Michael Cheng Tak-kin, JP (鄭德健 (郑德健); born 1938) was the member of the Legislative Council of Hong Kong and Wong Tai Sin District Board.

==Biography==
Born in Hong Kong, Michael Cheng studied at the La Salle College in his youth. Cheng obtained his bachelor's degree in History and Political Science from the University of Hong Kong and master's degree in education from the Chinese University of Hong Kong. He was the principal of the Po Leung Kuk CFA No.1 College.

He was first elected as the Wong Tai Sin District Board member in 1985, representing the residents in Tsz Wan Shan (later representing the Tsz Wan East constituency), and continually served in the Board through the transfer of the sovereignty until his retirement in 2007. In 1988 election, he defeated the pro-democracy incumbent Conrad Lam from the Wong Tai Sin electoral college constituency consisting of members of the Wong Tai Sin District Board.
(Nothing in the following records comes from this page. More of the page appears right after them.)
(** * qimgv: the orchestrator (core.cpp)

    A shallow embedding of [Core], the controller that sits between the
    directory listing, the decode cache, the loader, the scaler and the
    window.  Every slot of [Core] is a computation in a small state and
    fault monad over the members of the object; calls into the widgets,
    the loader, the scaler and the timer are recorded, in program order,
    in a log of effects. *)

From Stdlib Require Import ZArith String Ascii List Bool Lia.
From stdpp Require Import base option gmap strings pretty list fin_maps.

Local Open Scope string_scope.
Local Open Scope Z_scope.

(** * Values *)

(** [int] is rendered as [Z]: signed overflow is undefined in C++, and the
    arithmetic of the model agrees with the machine's wherever the latter is
    defined.  A [QString] is a [string]; [size()] counts its characters. *)

Module QString.

Definition size (s : string) : Z := Z.of_nat (String.length s).

(** [QString::left(n)]: the [n] leftmost characters, the whole string when
    it is shorter. *)
Definition left (n : nat) (s : string) : string := String.substring 0 n s.

(** [QString::right(n)]: the [n] rightmost characters, the whole string
    when it is shorter. *)
Definition right (n : nat) (s : string) : string :=
  String.substring (String.length s - n) n s.

(** [QString::number(int)]: decimal, with a leading minus sign. *)
Definition number (z : Z) : string := pretty z.
(** * Response aggregation and figure extraction of the data-science agent

    A shallow embedding of [src/services/agent_service.py] and of the API
    boundary in [src/api.py]:

    - Python [str] values are lists of Unicode code points, [bytes] values
      are lists of [Byte.byte];
    - the pieces of the Python standard library the service relies on
      ([str.strip], [str.split], [base64], the UTF-8 codec and the part of
      [re] that the two patterns of the service use) are modelled first;
    - the service itself is written in an error monad, one definition per
      source function or loop body, with the accumulators of the turn and
      the session registry threaded explicitly;
    - the agent runtime (session creation, event stream, artifact store) is
      a record of functions, so that every statement holds for every
      runtime and can be run on a stub.

    The second part proves what the matcher does on the figure pattern
    (it never backtracks), derives the behaviour of the figure extractor
    from it, and then treats the session registry, the API boundary, the
    text buffer and the deduplication of artifacts.

    The further parts cover the rest of a turn (tool calls, artifact
    deltas, the normalisation of payloads, the turns that return), the
    chat UI of [src/chat_ui.py], which calls the same service, the schema
    summaries of [src/data_science/tools.py] and the figures captured by
    the code executors of [src/data_science/code_executors]. [Runtime]
    describes a runtime whose awaited calls return; the module [Awaited]
    has the same service over a runtime whose session service and
    artifact store may raise, for the statements on which requests
    fail. *)

From Stdlib Require Import NArith DecimalN Strings.Byte Ascii String.
From stdpp Require Import gmap list sorting.

Local Open Scope N_scope.

(** ** Python strings and bytes *)

Abbreviation char := N (only parsing).
Abbreviation str := (list N) (only parsing).
Abbreviation bytes := (list byte) (only parsing).

(** A [str] literal whose characters are all below U+0100. *)
Definition py (s : string) : str :=
  map (fun a => N_of_ascii a) (list_ascii_of_string s).

(** A [bytes] literal. *)
Definition pyb (s : string) : bytes := list_byte_of_string s.

Definition in_range (lo hi c : N) : bool := (lo <=? c) && (c <=? hi).

(** [Py_UNICODE_ISSPACE]: the characters [str.isspace], [str.strip],
    [str.split] and the [\s] class of [re] treat as whitespace. *)
Definition isspace (c : char) : bool :=
  in_range 9 13 c || in_range 28 32 c || (c =? 133) || (c =? 160)
  || (c =? 5760) || in_range 8192 8202 c || (c =? 8232) || (c =? 8233)
  || (c =? 8239) || (c =? 8287) || (c =? 12288).

Definition is_upper (c : char) : bool := in_range 65 90 c.
Definition is_lower (c : char) : bool := in_range 97 122 c.
Definition is_digit (c : char) : bool := in_range 48 57 c.
Definition is_alnum (c : char) : bool := is_upper c || is_lower c || is_digit c.

Fixpoint drop_while {A} (p : A -> bool) (l : list A) : list A :=
  match l with
  | x :: l' => if p x then drop_while p l' else l
  | [] => []
  end.

Fixpoint take_while {A} (p : A -> bool) (l : list A) : list A :=
  match l with
  | x :: l' => if p x then x :: take_while p l' else []
  | [] => []
  end.

(** [s.strip()] *)
Definition lstrip (s : str) : str := drop_while isspace s.
Definition rstrip (s : str) : str := rev (drop_while isspace (rev s)).
Definition strip (s : str) : str := rstrip (lstrip s).

(** [s.split()]: the maximal runs of non-whitespace characters. *)
Fixpoint split_ws_aux (cur : str) (s : str) : list str :=
  match s with
  | [] => if bool_decide (cur = []) then [] else [rev cur]
  | c :: s' =>
      if isspace c
      then (if bool_decide (cur = []) then split_ws_aux [] s'
            else rev cur :: split_ws_aux [] s')
      else split_ws_aux (c :: cur) s'
  end.
Definition split_ws (s : str) : list str := split_ws_aux [] s.

(** ["".join(parts)] *)
Definition join_empty (parts : list str) : str := concat parts.

(** [s.split(sep, 1)] for a one-character separator: [None] when the
    separator does not occur (the result then has a single element). *)
Fixpoint split_once (sep : char) (s : str) : option (str * str) :=
  match s with
  | [] => None
  | c :: s' =>
      if c =? sep then Some ([], s')
      else match split_once sep s' with
           | Some (a, b) => Some (c :: a, b)
           | None => None
           end
  end.

(** [s.split(sep, 1)[0]] *)
Definition split_head (sep : char) (s : str) : str :=
  match split_once sep s with
  | Some (a, _) => a
  | None => s
  end.

(** [s.lower()] on the characters A-Z; the service only lowers names made
    of [A-Za-z0-9._-] (see [safe_name_chars]). *)
Definition lower (s : str) : str :=
  map (fun c => if is_upper c then c + 32 else c) s.

Fixpoint after_prefix (p s : str) : option str :=
  match p, s with
  | [], _ => Some s
  | a :: p', b :: s' => if a =? b then after_prefix p' s' else None
  | _ :: _, [] => None
  end.

Definition startswith (s p : str) : bool :=
  match after_prefix p s with Some _ => true | None => false end.

(** [s.endswith(suffix)] *)
Definition endswith (s suffix : str) : bool := startswith (rev s) (rev suffix).

(** Python truthiness of an optional string: [None] and [""] are false. *)
Definition truthy (o : option str) : option str :=
  match o with
  | Some [] => None
  | _ => o
  end.

(** [o or default] for an optional string. *)
Definition or_str (o : option str) (default : str) : str :=
  match truthy o with
  | Some s => s
  | None => default
  end.

(** [s or default] for a string. *)
Definition or_else (s default : str) : str := or_str (Some s) default.

(** ** Exceptions

    The exceptions the service and its libraries raise, all of them
    instances of [Exception]. Cancellation of a turn, which Python signals
    with an exception that is not one, is outside the design of the
    service. *)

Inductive exn : Type :=
| ValueError (msg : string)
| UnicodeDecodeError
| UnicodeEncodeError
| BinasciiError (msg : string)
| RuntimeError (msg : string)
| ValidationError (field : string)
| HTTPException (status_code : N) (detail : string).

(** A computation that returns or raises. *)
Definition result (A : Type) : Type := exn + A.
Definition ret {A} (a : A) : result A := inr a.
Definition raise {A} (e : exn) : result A := inl e.
Definition bind {A B} (m : result A) (f : A -> result B) : result B :=
  match m with
  | inl e => inl e
  | inr a => f a
  end.
Notation "x <- m ;; k" := (bind m (fun x => k))
  (at level 100, m at next level, right associativity).

(** ** The UTF-8 codec *)

Definition is_cont (b : N) : bool := in_range 128 191 b.

(** [b.decode("utf-8")]: strict decoding of well-formed sequences only
    (no overlong forms, no surrogates, nothing above U+10FFFF). *)
Fixpoint utf8_decode_N (bs : list N) : option str :=
  match bs with
  | [] => Some []
  | b0 :: r0 =>
      if b0 <? 128 then cons b0 <$> utf8_decode_N r0
      else match r0 with
      | b1 :: r1 =>
          if in_range 194 223 b0 then
            if is_cont b1
            then cons ((b0 - 192) * 64 + (b1 - 128)) <$> utf8_decode_N r1
            else None
          else match r1 with
          | b2 :: r2 =>
              if in_range 224 239 b0 then
                if in_range (if b0 =? 224 then 160 else 128)
                            (if b0 =? 237 then 159 else 191) b1
                   && is_cont b2
                then cons ((b0 - 224) * 4096 + (b1 - 128) * 64 + (b2 - 128))
                       <$> utf8_decode_N r2
                else None
              else match r2 with
              | b3 :: r3 =>
                  if in_range 240 244 b0
                     && in_range (if b0 =? 240 then 144 else 128)
                                 (if b0 =? 244 then 143 else 191) b1
                     && is_cont b2 && is_cont b3
                  then cons ((b0 - 240) * 262144 + (b1 - 128) * 4096
                             + (b2 - 128) * 64 + (b3 - 128))
                         <$> utf8_decode_N r3
                  else None
              | [] => None
              end
          | [] => None
          end
      | [] => None
      end
  end.

Definition utf8_decode (b : bytes) : result str :=
  match utf8_decode_N (map Byte.to_N b) with
  | Some s => ret s
  | None => raise UnicodeDecodeError
  end.

Definition byte_of (n : N) : byte :=
  match Byte.of_N n with Some b => b | None => x00 end.

(** [s.encode("utf-8")]; [None] on a surrogate or out-of-range code point. *)
Definition utf8_encode_char (c : char) : option bytes :=
  if c <? 128 then Some [byte_of c]
  else if c <? 2048 then Some [byte_of (192 + c / 64); byte_of (128 + c mod 64)]
  else if in_range 55296 57343 c then None
  else if c <? 65536 then
    Some [byte_of (224 + c / 4096); byte_of (128 + (c / 64) mod 64);
          byte_of (128 + c mod 64)]
  else if c <? 1114112 then
    Some [byte_of (240 + c / 262144); byte_of (128 + (c / 4096) mod 64);
          byte_of (128 + (c / 64) mod 64); byte_of (128 + c mod 64)]
  else None.

Fixpoint utf8_encode (s : str) : option bytes :=
  match s with
  | [] => Some []
  | c :: s' =>
      match utf8_encode_char c, utf8_encode s' with
      | Some b, Some r => Some (b ++ r)
      | _, _ => None
      end
  end.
Cheng's political stance was considered conservative. On the legislation of the Hong Kong Bill of Rights Ordinance in 1990, he worried that the Bill would provide the protection for the criminals and made the police difficult to maintain law and order. In 1990, he became the member of the pro-business conservative Liberal Democratic Federation of Hong Kong. As the electoral college was to be abolished and replaced by directly elected seats in the 1991 Legislative Council election, Cheng decided not to seek for re-election.

He later on became member of the Hong Kong Progressive Alliance when the Liberal Democratic Federation was merged into it in the late 1990s, and the Democratic Alliance for the Betterment and Progress of Hong Kong when the two parties merged in 2005. He retired from the Wong Tai Sin District Council in 2007.